**Task directions**
What you return should match the records below exactly.
━━━ Data section
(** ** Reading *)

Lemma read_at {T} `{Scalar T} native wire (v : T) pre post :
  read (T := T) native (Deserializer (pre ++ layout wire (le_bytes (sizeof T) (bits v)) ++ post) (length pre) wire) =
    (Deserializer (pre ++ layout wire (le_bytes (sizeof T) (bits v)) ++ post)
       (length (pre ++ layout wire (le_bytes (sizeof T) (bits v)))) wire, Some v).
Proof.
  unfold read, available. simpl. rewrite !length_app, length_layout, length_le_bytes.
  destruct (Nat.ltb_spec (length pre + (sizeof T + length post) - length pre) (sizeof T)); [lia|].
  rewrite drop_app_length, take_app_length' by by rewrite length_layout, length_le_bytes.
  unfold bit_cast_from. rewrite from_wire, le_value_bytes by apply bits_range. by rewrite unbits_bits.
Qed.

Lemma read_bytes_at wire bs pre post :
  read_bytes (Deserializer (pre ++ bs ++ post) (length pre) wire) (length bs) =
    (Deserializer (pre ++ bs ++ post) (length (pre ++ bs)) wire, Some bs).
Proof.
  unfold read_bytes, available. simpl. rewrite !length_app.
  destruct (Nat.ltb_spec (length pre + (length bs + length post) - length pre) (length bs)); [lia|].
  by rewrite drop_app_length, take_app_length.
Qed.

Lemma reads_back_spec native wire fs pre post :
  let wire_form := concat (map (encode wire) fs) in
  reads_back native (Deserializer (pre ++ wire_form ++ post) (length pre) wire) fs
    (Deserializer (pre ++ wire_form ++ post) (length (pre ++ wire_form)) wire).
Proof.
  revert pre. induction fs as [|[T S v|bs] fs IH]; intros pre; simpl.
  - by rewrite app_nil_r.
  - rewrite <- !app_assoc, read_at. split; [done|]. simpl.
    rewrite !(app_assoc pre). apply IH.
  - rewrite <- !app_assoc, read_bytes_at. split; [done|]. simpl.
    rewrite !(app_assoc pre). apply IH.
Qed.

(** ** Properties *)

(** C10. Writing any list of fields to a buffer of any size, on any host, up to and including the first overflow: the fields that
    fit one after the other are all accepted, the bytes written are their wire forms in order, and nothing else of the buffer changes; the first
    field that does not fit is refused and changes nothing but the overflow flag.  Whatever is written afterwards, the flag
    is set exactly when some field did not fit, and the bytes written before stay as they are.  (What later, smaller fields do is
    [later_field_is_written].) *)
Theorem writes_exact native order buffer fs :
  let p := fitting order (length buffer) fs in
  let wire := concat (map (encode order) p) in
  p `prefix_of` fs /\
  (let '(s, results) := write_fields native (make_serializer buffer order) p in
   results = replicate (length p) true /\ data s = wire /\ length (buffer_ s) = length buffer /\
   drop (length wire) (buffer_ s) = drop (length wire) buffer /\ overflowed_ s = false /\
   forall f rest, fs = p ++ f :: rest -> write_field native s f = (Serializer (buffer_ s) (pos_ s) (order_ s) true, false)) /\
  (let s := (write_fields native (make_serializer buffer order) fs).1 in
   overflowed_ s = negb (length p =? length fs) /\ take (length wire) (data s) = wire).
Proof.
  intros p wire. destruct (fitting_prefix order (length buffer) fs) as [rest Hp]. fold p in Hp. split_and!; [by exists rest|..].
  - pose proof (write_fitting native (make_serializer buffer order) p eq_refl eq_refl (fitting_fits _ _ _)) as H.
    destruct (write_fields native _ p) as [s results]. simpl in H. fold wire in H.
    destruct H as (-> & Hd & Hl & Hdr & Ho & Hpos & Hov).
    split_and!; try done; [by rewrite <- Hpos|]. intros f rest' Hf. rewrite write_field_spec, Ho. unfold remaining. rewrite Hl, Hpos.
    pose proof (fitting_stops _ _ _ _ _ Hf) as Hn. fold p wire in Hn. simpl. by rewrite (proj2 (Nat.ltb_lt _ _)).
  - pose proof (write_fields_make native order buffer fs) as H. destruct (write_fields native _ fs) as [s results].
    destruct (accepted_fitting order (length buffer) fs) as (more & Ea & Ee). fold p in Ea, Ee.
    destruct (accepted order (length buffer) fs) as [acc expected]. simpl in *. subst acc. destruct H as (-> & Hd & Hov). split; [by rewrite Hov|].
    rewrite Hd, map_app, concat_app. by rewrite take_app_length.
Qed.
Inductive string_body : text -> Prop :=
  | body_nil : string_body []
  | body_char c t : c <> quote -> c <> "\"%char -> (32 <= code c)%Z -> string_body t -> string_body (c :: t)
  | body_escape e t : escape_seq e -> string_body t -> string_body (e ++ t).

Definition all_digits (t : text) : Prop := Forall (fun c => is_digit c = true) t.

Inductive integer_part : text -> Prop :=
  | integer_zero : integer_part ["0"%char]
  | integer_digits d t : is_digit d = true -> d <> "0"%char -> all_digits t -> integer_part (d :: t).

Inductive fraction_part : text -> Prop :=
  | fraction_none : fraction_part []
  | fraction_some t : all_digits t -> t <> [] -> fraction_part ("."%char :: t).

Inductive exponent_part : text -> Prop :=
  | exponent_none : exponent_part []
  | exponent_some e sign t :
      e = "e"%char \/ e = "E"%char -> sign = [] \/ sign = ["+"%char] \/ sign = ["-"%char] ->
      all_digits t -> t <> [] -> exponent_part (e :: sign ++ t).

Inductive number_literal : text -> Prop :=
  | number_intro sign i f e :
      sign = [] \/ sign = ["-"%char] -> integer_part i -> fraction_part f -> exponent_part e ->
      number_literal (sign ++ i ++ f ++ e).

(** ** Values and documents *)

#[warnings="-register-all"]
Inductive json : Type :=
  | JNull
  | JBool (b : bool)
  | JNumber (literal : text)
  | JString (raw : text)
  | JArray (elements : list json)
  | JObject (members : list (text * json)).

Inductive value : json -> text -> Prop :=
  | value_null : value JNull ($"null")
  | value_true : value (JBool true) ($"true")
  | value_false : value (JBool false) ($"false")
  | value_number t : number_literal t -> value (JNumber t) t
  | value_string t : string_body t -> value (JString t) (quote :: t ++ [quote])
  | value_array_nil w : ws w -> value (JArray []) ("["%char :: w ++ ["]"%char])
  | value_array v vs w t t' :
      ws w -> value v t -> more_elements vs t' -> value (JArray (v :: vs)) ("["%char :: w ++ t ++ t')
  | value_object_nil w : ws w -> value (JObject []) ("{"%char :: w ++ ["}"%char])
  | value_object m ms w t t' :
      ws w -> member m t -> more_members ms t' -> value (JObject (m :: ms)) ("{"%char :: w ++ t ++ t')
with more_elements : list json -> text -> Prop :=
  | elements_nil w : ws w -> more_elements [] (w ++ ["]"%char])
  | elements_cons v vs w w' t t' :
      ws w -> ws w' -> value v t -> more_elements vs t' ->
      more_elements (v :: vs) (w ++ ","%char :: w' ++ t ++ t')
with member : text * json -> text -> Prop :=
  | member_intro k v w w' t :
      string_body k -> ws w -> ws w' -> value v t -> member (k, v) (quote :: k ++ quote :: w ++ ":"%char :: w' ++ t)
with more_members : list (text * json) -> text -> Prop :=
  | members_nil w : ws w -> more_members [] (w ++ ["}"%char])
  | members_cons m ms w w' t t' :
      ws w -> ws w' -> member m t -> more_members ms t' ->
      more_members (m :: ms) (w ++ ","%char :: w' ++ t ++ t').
━━━━━━
**Response**
(** ** Reading *)

Lemma read_at {T} `{Scalar T} native wire (v : T) pre post :
  read (T := T) native (Deserializer (pre ++ layout wire (le_bytes (sizeof T) (bits v)) ++ post) (length pre) wire) =
    (Deserializer (pre ++ layout wire (le_bytes (sizeof T) (bits v)) ++ post)
       (length (pre ++ layout wire (le_bytes (sizeof T) (bits v)))) wire, Some v).
Proof.
  unfold read, available. simpl. rewrite !length_app, length_layout, length_le_bytes.
  destruct (Nat.ltb_spec (length pre + (sizeof T + length post) - length pre) (sizeof T)); [lia|].
  rewrite drop_app_length, take_app_length' by by rewrite length_layout, length_le_bytes.
  unfold bit_cast_from. rewrite from_wire, le_value_bytes by apply bits_range. by rewrite unbits_bits.
Qed.

Lemma read_bytes_at wire bs pre post :
  read_bytes (Deserializer (pre ++ bs ++ post) (length pre) wire) (length bs) =
    (Deserializer (pre ++ bs ++ post) (length (pre ++ bs)) wire, Some bs).
Proof.
  unfold read_bytes, available. simpl. rewrite !length_app.
  destruct (Nat.ltb_spec (length pre + (length bs + length post) - length pre) (length bs)); [lia|].
  by rewrite drop_app_length, take_app_length.
Qed.

Lemma reads_back_spec native wire fs pre post :
  let wire_form := concat (map (encode wire) fs) in
  reads_back native (Deserializer (pre ++ wire_form ++ post) (length pre) wire) fs
    (Deserializer (pre ++ wire_form ++ post) (length (pre ++ wire_form)) wire).
Proof.
  revert pre. induction fs as [|[T S v|bs] fs IH]; intros pre; simpl.
  - by rewrite app_nil_r.
  - rewrite <- !app_assoc, read_at. split; [done|]. simpl.
    rewrite !(app_assoc pre). apply IH.
  - rewrite <- !app_assoc, read_bytes_at. split; [done|]. simpl.
    rewrite !(app_assoc pre). apply IH.
Qed.

(** ** Properties *)

(** C10. Writing any list of fields to a buffer of any size, on any host, up to and including the first overflow: the fields that
    fit one after the other are all accepted, the bytes written are their wire forms in order, and nothing else of the buffer changes; the first
    field that does not fit is refused and changes nothing but the overflow flag.  Whatever is written afterwards, the flag
    is set exactly when some field did not fit, and the bytes written before stay as they are.  (What later, smaller fields do is
    [later_field_is_written].) *)
Theorem writes_exact native order buffer fs :
  let p := fitting order (length buffer) fs in
  let wire := concat (map (encode order) p) in
  p `prefix_of` fs /\
  (let '(s, results) := write_fields native (make_serializer buffer order) p in
   results = replicate (length p) true /\ data s = wire /\ length (buffer_ s) = length buffer /\
   drop (length wire) (buffer_ s) = drop (length wire) buffer /\ overflowed_ s = false /\
   forall f rest, fs = p ++ f :: rest -> write_field native s f = (Serializer (buffer_ s) (pos_ s) (order_ s) true, false)) /\
  (let s := (write_fields native (make_serializer buffer order) fs).1 in
   overflowed_ s = negb (length p =? length fs) /\ take (length wire) (data s) = wire).
Proof.
  intros p wire. destruct (fitting_prefix order (length buffer) fs) as [rest Hp]. fold p in Hp. split_and!; [by exists rest|..].
  - pose proof (write_fitting native (make_serializer buffer order) p eq_refl eq_refl (fitting_fits _ _ _)) as H.
    destruct (write_fields native _ p) as [s results]. simpl in H. fold wire in H.
    destruct H as (-> & Hd & Hl & Hdr & Ho & Hpos & Hov).
    split_and!; try done; [by rewrite <- Hpos|]. intros f rest' Hf. rewrite write_field_spec, Ho. unfold remaining. rewrite Hl, Hpos.
    pose proof (fitting_stops _ _ _ _ _ Hf) as Hn. fold p wire in Hn. simpl. by rewrite (proj2 (Nat.ltb_lt _ _)).
  - pose proof (write_fields_make native order buffer fs) as H. destruct (write_fields native _ fs) as [s results].
    destruct (accepted_fitting order (length buffer) fs) as (more & Ea & Ee). fold p in Ea, Ee.
    destruct (accepted order (length buffer) fs) as [acc expected]. simpl in *. subst acc. destruct H as (-> & Hd & Hov). split; [by rewrite Hov|].
    rewrite Hd, map_app, concat_app. by rewrite take_app_length.
Qed.
Inductive string_body : text -> Prop :=
  | body_nil : string_body []
  | body_char c t : c <> quote -> c <> "\"%char -> (32 <= code c)%Z -> string_body t -> string_body (c :: t)
  | body_escape e t : escape_seq e -> string_body t -> string_body (e ++ t).

Definition all_digits (t : text) : Prop := Forall (fun c => is_digit c = true) t.

Inductive integer_part : text -> Prop :=
  | integer_zero : integer_part ["0"%char]
  | integer_digits d t : is_digit d = true -> d <> "0"%char -> all_digits t -> integer_part (d :: t).

Inductive fraction_part : text -> Prop :=
  | fraction_none : fraction_part []
  | fraction_some t : all_digits t -> t <> [] -> fraction_part ("."%char :: t).

Inductive exponent_part : text -> Prop :=
  | exponent_none : exponent_part []
  | exponent_some e sign t :
      e = "e"%char \/ e = "E"%char -> sign = [] \/ sign = ["+"%char] \/ sign = ["-"%char] ->
      all_digits t -> t <> [] -> exponent_part (e :: sign ++ t).

Inductive number_literal : text -> Prop :=
  | number_intro sign i f e :
      sign = [] \/ sign = ["-"%char] -> integer_part i -> fraction_part f -> exponent_part e ->
      number_literal (sign ++ i ++ f ++ e).

(** ** Values and documents *)

#[warnings="-register-all"]
Inductive json : Type :=
  | JNull
  | JBool (b : bool)
  | JNumber (literal : text)
  | JString (raw : text)
  | JArray (elements : list json)
  | JObject (members : list (text * json)).

Inductive value : json -> text -> Prop :=
  | value_null : value JNull ($"null")
  | value_true : value (JBool true) ($"true")
  | value_false : value (JBool false) ($"false")
  | value_number t : number_literal t -> value (JNumber t) t
  | value_string t : string_body t -> value (JString t) (quote :: t ++ [quote])
  | value_array_nil w : ws w -> value (JArray []) ("["%char :: w ++ ["]"%char])
  | value_array v vs w t t' :
      ws w -> value v t -> more_elements vs t' -> value (JArray (v :: vs)) ("["%char :: w ++ t ++ t')
  | value_object_nil w : ws w -> value (JObject []) ("{"%char :: w ++ ["}"%char])
  | value_object m ms w t t' :
      ws w -> member m t -> more_members ms t' -> value (JObject (m :: ms)) ("{"%char :: w ++ t ++ t')
with more_elements : list json -> text -> Prop :=
  | elements_nil w : ws w -> more_elements [] (w ++ ["]"%char])
  | elements_cons v vs w w' t t' :
      ws w -> ws w' -> value v t -> more_elements vs t' ->
      more_elements (v :: vs) (w ++ ","%char :: w' ++ t ++ t')
with member : text * json -> text -> Prop :=
  | member_intro k v w w' t :
      string_body k -> ws w -> ws w' -> value v t -> member (k, v) (quote :: k ++ quote :: w ++ ":"%char :: w' ++ t)
with more_members : list (text * json) -> text -> Prop :=
  | members_nil w : ws w -> more_members [] (w ++ ["}"%char])
  | members_cons m ms w w' t t' :
      ws w -> ws w' -> member m t -> more_members ms t' ->
      more_members (m :: ms) (w ++ ","%char :: w' ++ t ++ t').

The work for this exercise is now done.